Friday, April 21, 2017
IBM builds a service to help you know who to trust in the cloud
IBM builds a service to help you know who to trust in the cloud
Networking experts create an experimental system to offer better security in the promiscuous world of the cloud.
Today even the simplest web app can rely on a diverse mix of online services.
These services support a range of crucial functions in modern applications: Facebook for authentication, Box for storage, Twilio for messaging, Square for payments, Google AdSense for advertising and more.
Moving further down the software stack, it is also becoming increasingly common to weave together apps using even smaller on-demand components, such as Amazon ElastiCache or the cloud-based graph database GrapheneDB.
IBM predicts this trend of gluing together online services into "mesh applications" will accelerate as the number of cloud platforms continues to increase, growing beyond Amazon Web Services, Microsoft Azure, Google Cloud Platform, Heroku, IBM BlueMix, CloudFoundry and others available today.
The challenge for firms is that every time they bolt a new cloud-based service onto an app the company is trusting data and the smooth running of their software to a potentially unknown third party.
A new security model for the cloud
In a world where many different and sometimes geographically dispersed services regularly share data, networking experts say a new approach to application security is needed.
"Despite the shift in how applications are being disaggregated, the management of security between services and tenants remains largely the same: one focused on a perimeter defense with a largely static security configuration," write researchers from IBM Watson Research Center, the University of Colorado and Princeton University.
"While isolation enables tenants to reason about their perimeter, perimeter defense is widely considered insufficient."
With the many different cloud services that make up these applications regularly swapping data and commands, attacks on apps can be hard to detect, the researchers argue, as criminals can "rely on their relative anonymity to bypass the perimeter".
In such complex systems, software-defined networking (SDN) and network function virtualization (NFV) are increasingly being used to enforce security policies on traffic as it flows over the network.
While the programmable infrastructures that SDN and NFV enable can boost security for these mesh applications, the researchers believe these automated systems need better guidance.
To help address the issue of knowing which cloud services can be trusted, IBM and its research partners have designed an experimental system called Seit, which means reputation in Arabic.

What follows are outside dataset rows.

Lemma invokeSequentially_inv count width s : inv count width s -> inv count (S width) (invokeSequentially count s).
Proof.
  intros [H1 H2 (failed & H3 & H3') H4 H5]. unfold invokeSequentially. destruct (next count s) as [l s'] eqn:E.
  destruct (loop_next_spec _ _ _ _ H1 E) as (N1 & N2 & N3 & N4 & N5 & N6 & N7 & N8).
  split; cbn [counter loops started resolved failures]; unfold awaiting; cbn [loops]; rewrite ?N4, ?N5, ?N6.
  - done.
  - rewrite length_app, H2. cbn. lia.
  - exists failed. split; [|done]. rewrite N2, H3, fmap_app, join_app. cbn. rewrite app_nil_r. unfold awaiting.
    rewrite <- !app_assoc. apply Permutation_app_head, Permutation_app_head, Permutation_app_comm.
  - rewrite fmap_app, join_app, length_app. cbn. rewrite N7. cbn. lia.
  - rewrite N3, elem_of_app, list_elem_of_singleton. intros [Hin| <-]; [specialize (H5 Hin); lia|specialize (N8 eq_refl); lia].
Qed.

Lemma times_inv count limit s :
  times count limit = Ok s -> inv count (Z.to_nat (Z.of_nat count `min` limit)) s /\ counter s = Z.to_nat (Z.of_nat count `min` limit).
Proof.
  unfold times. set (w := if Z.of_nat count <? limit then Z.of_nat count else limit).
  replace (Z.of_nat count `min` limit) with w by (unfold w; destruct (Z.ltb_spec (Z.of_nat count) limit); lia).
  destruct (w <? 0); [done|]. intros [= <-]. induction (Z.to_nat w) as [|n [IH1 IH2]]; cbn [Nat.iter nat_rect].
  - split; [|done]. split; cbn; try done; [by exists []|by intros ?%elem_of_nil].
  - split; [by apply invokeSequentially_inv|]. unfold invokeSequentially.
    destruct (next count _) as [l s'] eqn:E. destruct (loop_next_spec _ _ _ _ (inv_started _ _ _ IH1) E) as (_ & _ & -> & _). cbn. by rewrite IH2.
Qed.

Lemma insert_in (ls : list loop) k l x : x ∈ <[k := l]> ls -> x = l \/ x ∈ ls.
Proof.
  intros (i & Hi)%list_elem_of_lookup. destruct (decide (i = k)) as [->|Hne].
  - destruct (ls !! k) eqn:E; [|rewrite list_insert_ge in Hi by (by apply lookup_ge_None); congruence].
    rewrite list_lookup_insert_eq in Hi by (by eapply lookup_lt_Some). left. congruence.
  - rewrite list_lookup_insert_ne in Hi by done. right. by eapply list_elem_of_lookup_2.
Qed.

Lemma times_step_inv count width s s' : inv count width s -> step count s s' -> inv count width s'.
Proof.
  intros Hi Hs. destruct Hs as [s1 k index Hk|s1 k index Hk]; destruct Hi as [H1 H2 (failed & H3 & H3') H4 H5].
  - unfold resume. destruct (next count s1) as [l s2] eqn:E.
    destruct (loop_next_spec _ _ _ _ H1 E) as (N1 & N2 & N3 & N4 & N5 & N6 & N7 & N8).
    pose proof (join_insert waits _ _ _ l Hk) as Hw. pose proof (join_insert threw _ _ _ l Hk) as Ht. rewrite N7 in Ht. cbn in Ht.
    split; cbn [counter loops started resolved failures]; unfold awaiting; cbn [loops]; rewrite ?N4, ?N5, ?N6.
    + done.
    + by rewrite length_insert.
    + exists failed. split; [|done]. rewrite N2, H3. unfold awaiting.
      rewrite <- !app_assoc. apply Permutation_app_head. rewrite (Permutation_app_comm failed), !app_assoc. apply Permutation_app_tail.
      rewrite (Permutation_app_comm (mjoin _)). by symmetry.
    + rewrite <- H4. by apply Permutation_length.
    + rewrite N3. intros [Hr|Hin]%insert_in; [specialize (N8 (eq_sym Hr))|specialize (H5 Hin)]; lia.
  - unfold fail. pose proof (join_insert waits _ _ _ Threw Hk) as Hw. pose proof (join_insert threw _ _ _ Threw Hk) as Ht. cbn in Hw, Ht.
    split; cbn [counter loops started resolved failures]; unfold awaiting; cbn [loops].
    + done.
    + by rewrite length_insert.
    + exists (index :: failed). split; [|cbn; lia]. rewrite H3. unfold awaiting. rewrite <- Hw. cbn. apply Permutation_app_head.
      by rewrite Permutation_middle.
    + rewrite <- H4. by rewrite Ht.
    + intros [Hr|Hin]%insert_in; [done|auto].
Qed.

Lemma times_reachable_inv count limit s0 s :
  times count limit = Ok s0 -> rtc (step count) s0 s -> inv count (Z.to_nat (Z.of_nat count `min` limit)) s.
Proof.
  intros Ht. revert s. apply (rtc_ind_r (inv count _)); [by apply (times_inv _ _ _ Ht)|]. intros s1 s2 _ Hs Hi. by eapply times_step_inv.
Qed.

(** ** Steps *)

(** What is left: the calls under way and the indices not taken. *)
Definition left_ (count : nat) (s : state) : nat := (length (awaiting s) + (count - counter s))%nat.

Lemma step_left count width s s' : inv count width s -> step count s s' -> left_ count s = S (left_ count s').
Proof.
  intros _ Hs. destruct Hs as [s1 k index Hk|s1 k index Hk]; unfold left_, awaiting.
  - unfold resume, next. pose proof (fun l => join_insert waits _ _ _ l Hk) as Hw. cbn [waits] in Hw.
    destruct (Nat.ltb_spec (counter s1) count) as [Hc|Hc]; cbn [loops counter].
    + pose proof (Permutation_length (Hw (Awaiting (counter s1)))) as Hl. rewrite !length_app in Hl. cbn [waits length] in Hl. lia.
    + pose proof (Permutation_length (Hw Returned)) as Hl. rewrite !length_app in Hl. cbn [waits length] in Hl. lia.
  - pose proof (Permutation_length (join_insert waits _ _ _ Threw Hk)) as Hl. rewrite !length_app in Hl. cbn [waits length] in Hl.
    unfold fail. cbn [loops counter]. lia.
Qed.

Lemma waits_length ls : (length (mjoin (waits <$> ls)) <= length ls)%nat.
Proof. induction ls as [|l ls IH]; [done|]. destruct l; [apply le_n_S, IH|apply Nat.le_le_succ_r, IH..]. Qed.

Lemma returned_all ls :
  forallb (fun l => match l with Returned => true | _ => false end) ls = true -> waits <$> ls = replicate (length ls) [] /\ (ls = [] \/ Returned ∈ ls).
Proof.
  induction ls as [|l ls IH]; cbn; [auto|]. destruct l; cbn; try discriminate. intros H. destruct (IH H) as [-> _].
  split; [done|]. right. left.
Qed.

Lemma join_nils n : mjoin (replicate n ([] : list nat)) = [].
Proof. by induction n. Qed.

Lemma all_true count limit s0 s :
  times count limit = Ok s0 -> rtc (step count) s0 s -> 0 < limit -> all_promises s = Some true -> resolved s ≡ₚ seq 0 count.
Proof.
  intros Ht Hr Hl Ha. destruct (times_reachable_inv _ _ _ _ Ht Hr) as [H1 H2 (failed & H3 & H4) _ H5].
  unfold all_promises in Ha. destruct (Nat.eqb_spec (failures s) 0) as [Hf|Hf]; cbn in Ha; [|done].
  destruct (forallb _ (loops s)) eqn:E; [|done]. destruct (returned_all _ E) as [Hw Hret]. rewrite Hf in H4. apply nil_length_inv in H4 as ->.
  unfold awaiting in H3. rewrite Hw, join_nils in H3. cbn [app] in H3. rewrite app_nil_r in H3.
  rewrite <- H3, H1. destruct Hret as [Hn|Hin].
  - rewrite Hn in H2. cbn in H2. destruct count; [by rewrite Nat.min_0_r|lia].
  - by rewrite Nat.min_r by (by apply H5).
Qed.

Lemma steps_left count limit s0 n s :
  times count limit = Ok s0 -> nsteps (step count) n s0 s -> 0 <= limit -> (n + left_ count s)%nat = left_ count s0.
Proof.
  intros Ht Hn Hl. assert (Hi := proj1 (times_inv _ _ _ Ht)). clear Ht. induction Hn as [s|n s s1 s2 Hs Hn IH]; [done|].
  rewrite (step_left _ _ _ _ Hi Hs). cbn. f_equal. apply IH. by eapply times_step_inv.
Qed.

Lemma left_start count limit s0 : times count limit = Ok s0 -> 0 <= limit -> (left_ count s0 <= count)%nat.
Proof.
  intros Ht Hl. destruct (times_inv _ _ _ Ht) as [[H1 H2 _ _ _] Hc]. unfold left_, awaiting. pose proof (waits_length (loops s0)) as Hw.
  rewrite H2 in Hw. lia.
Qed.

(** Calls with a limit.  [times count limit fn], with a limit above zero, calls [fn] with the indices 0, 1, 2, ... in order, each at
    most once and none above the count; never more than [limit] calls are under way; as long as the promise it returns
    is pending some call is under way; after as many answers as there are indices, or fewer, nothing is under way; and when the promise is resolved,
    every index from 0 to the count was called once and its call was resolved. *)
Theorem times_calls (count : nat) (limit : Z) (s0 s : state) (n : nat) :
  times count limit = Ok s0 -> 0 < limit -> nsteps (step count) n s0 s ->
  started s = seq 0 (length (started s)) /\ (length (started s) <= count)%nat /\
  Z.of_nat (length (awaiting s)) <= limit /\
  (n + length (awaiting s) <= count)%nat /\
  (all_promises s = None -> exists s', step count s s') /\
  (all_promises s = Some true -> resolved s ≡ₚ seq 0 count).
Proof.
  intros Ht Hl Hn. pose proof (rtc_nsteps_2 _ _ _ Hn) as Hr. pose proof (times_reachable_inv _ _ _ _ Ht Hr) as [H1 H2 (failed & H3 & H4) Ht' H5].
  split; [by rewrite H1 at 1; rewrite H1, length_seq|]. split; [rewrite H1, length_seq; lia|].
  split; [unfold awaiting; pose proof (waits_length (loops s)); lia|].
  split; [pose proof (steps_left _ _ _ _ _ Ht Hn ltac:(lia)); pose proof (left_start _ _ _ Ht ltac:(lia)); unfold left_ in *; lia|].
  split; [|intros Ha; by eapply all_true].
  unfold all_promises. destruct (Nat.eqb_spec (failures s) 0) as [Hf|Hf]; cbn; [|done].
  destruct (forallb _ (loops s)) eqn:E; [done|]. intros _. rewrite Hf in Ht'. apply nil_length_inv in Ht'.
  clear -E Ht'. assert (Hk : exists k i, loops s !! k = Some (Awaiting i)).
  { induction (loops s) as [|l ls IH]; [done|]. destruct l; cbn in *; [by exists 0%nat, index|..|done].
    destruct (IH Ht' E) as (k & i & Hk). by exists (S k), i. }
  destruct Hk as (k & i & Hk). eexists. by eapply step_resolved.
Qed.

(** Three calls with a limit of two: the second is answered first. *)
Lemma times_calls_witness :
  exists s0 s, times 3 2 = Ok s0 /\ nsteps (step 3) 3 s0 s /\ all_promises s = Some true /\ resolved s ≡ₚ [0; 1; 2]%nat.
Proof.
  eexists. pose (s1 := resume 3 1 1 (Nat.iter 2 (invokeSequentially 3) (mkState 0 [] [] [] 0))). pose (s2 := resume 3 0 0 s1).
  pose (s3 := resume 3 1 2 s2). exists s3. split; [reflexivity|].
  match goal with |- ?P /\ _ => assert (Hn : P) end.
  { eapply nsteps_l; [by apply (step_resolved 3 _ 1 1)|]. eapply nsteps_l; [by apply (step_resolved 3 s1 0 0)|].
    eapply nsteps_l; [by apply (step_resolved 3 s2 1 2)|]. apply nsteps_O. }
  split; [exact Hn|]. split; [reflexivity|].
  apply (times_calls 3 2 _ s3 3 eq_refl ltac:(lia) Hn). reflexivity.
Defined.

(** With a limit of zero the promise is resolved and nothing was called. *)
Example promise_times_zero : exists s, times 3 0 = Ok s /\ all_promises s = Some true /\ started s = [].
Proof. eexists. split; [reflexivity|]. split; reflexivity. Qed.
End PromiseTimes.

Seit is designed to be integrated into cloud management systems to help track the reputation of different services.
Seit allows cloud-based services to interface with its reputation manager, which acts as a repository for ratings assigned to cloud-based services or tenants. These ratings are based on the past behaviour of these services and are automatically generated from alerts, events, and status updates from the cloud infrastructure components these services rely on, such as firewalls, load balancers and network controllers.
When different online services are preparing to interact, they query Seit to discover each others crowd-sourced reputation. Using this information each service can then decide how, and if, they should interact, based on their respective reputations and expectations.
To allow cloud services to engage in this reputation sharing, Seit provides a framework that enables a software shim to be created around cloud infrastructure components. This shim allows cloud services and tenants to interface with Seits reputation manager.
The researchers say Seit makes it easier to isolate cloud services and tenants that are likely to cause problems, as well as optimizing communication between services.
Because reputations are updated each time cloud services or tenants interact with each other, Seit also proved able to warn about malicious and problematic behaviour as it emerged. For example, in a recreation of a denial of service (DoS) attack similar to that launched from AWS EC2 instances in 2014, Seit lowered the reputation of the compromised virtual machines spewing out large amounts of DoS traffic, to the point where the instances driving the attack were isolated.
The researchers provide various examples of how they used Seit - including creating an SDN controller that blocked or screened network traffic from virtual machines with a low reputation, allowing a cloud service broker to filter services offered on CloudFoundry by reputation and building a reputation-guided load balancer.
"Using our emulated environment, we show that Seit can provide improved security by isolating malicious tenants, reduced costs by adapting the infrastructure without compromising security, and increased revenues for high quality service providers by enabling reputation to impact discovery," the researchers claim in the paper.
IBM and its partners have trialled Seit with various cloud and network components, including the Floodlight SDN controller, CloudFoundry, the HAProxy load balancer, the Snort intrusion detection system and the Nagios monitoring system.
In future they plan to integrate more components with Seit, improve the systems performance and study scalability challenges when managing a large number of components and tenants spread across autonomous clouds in different locations.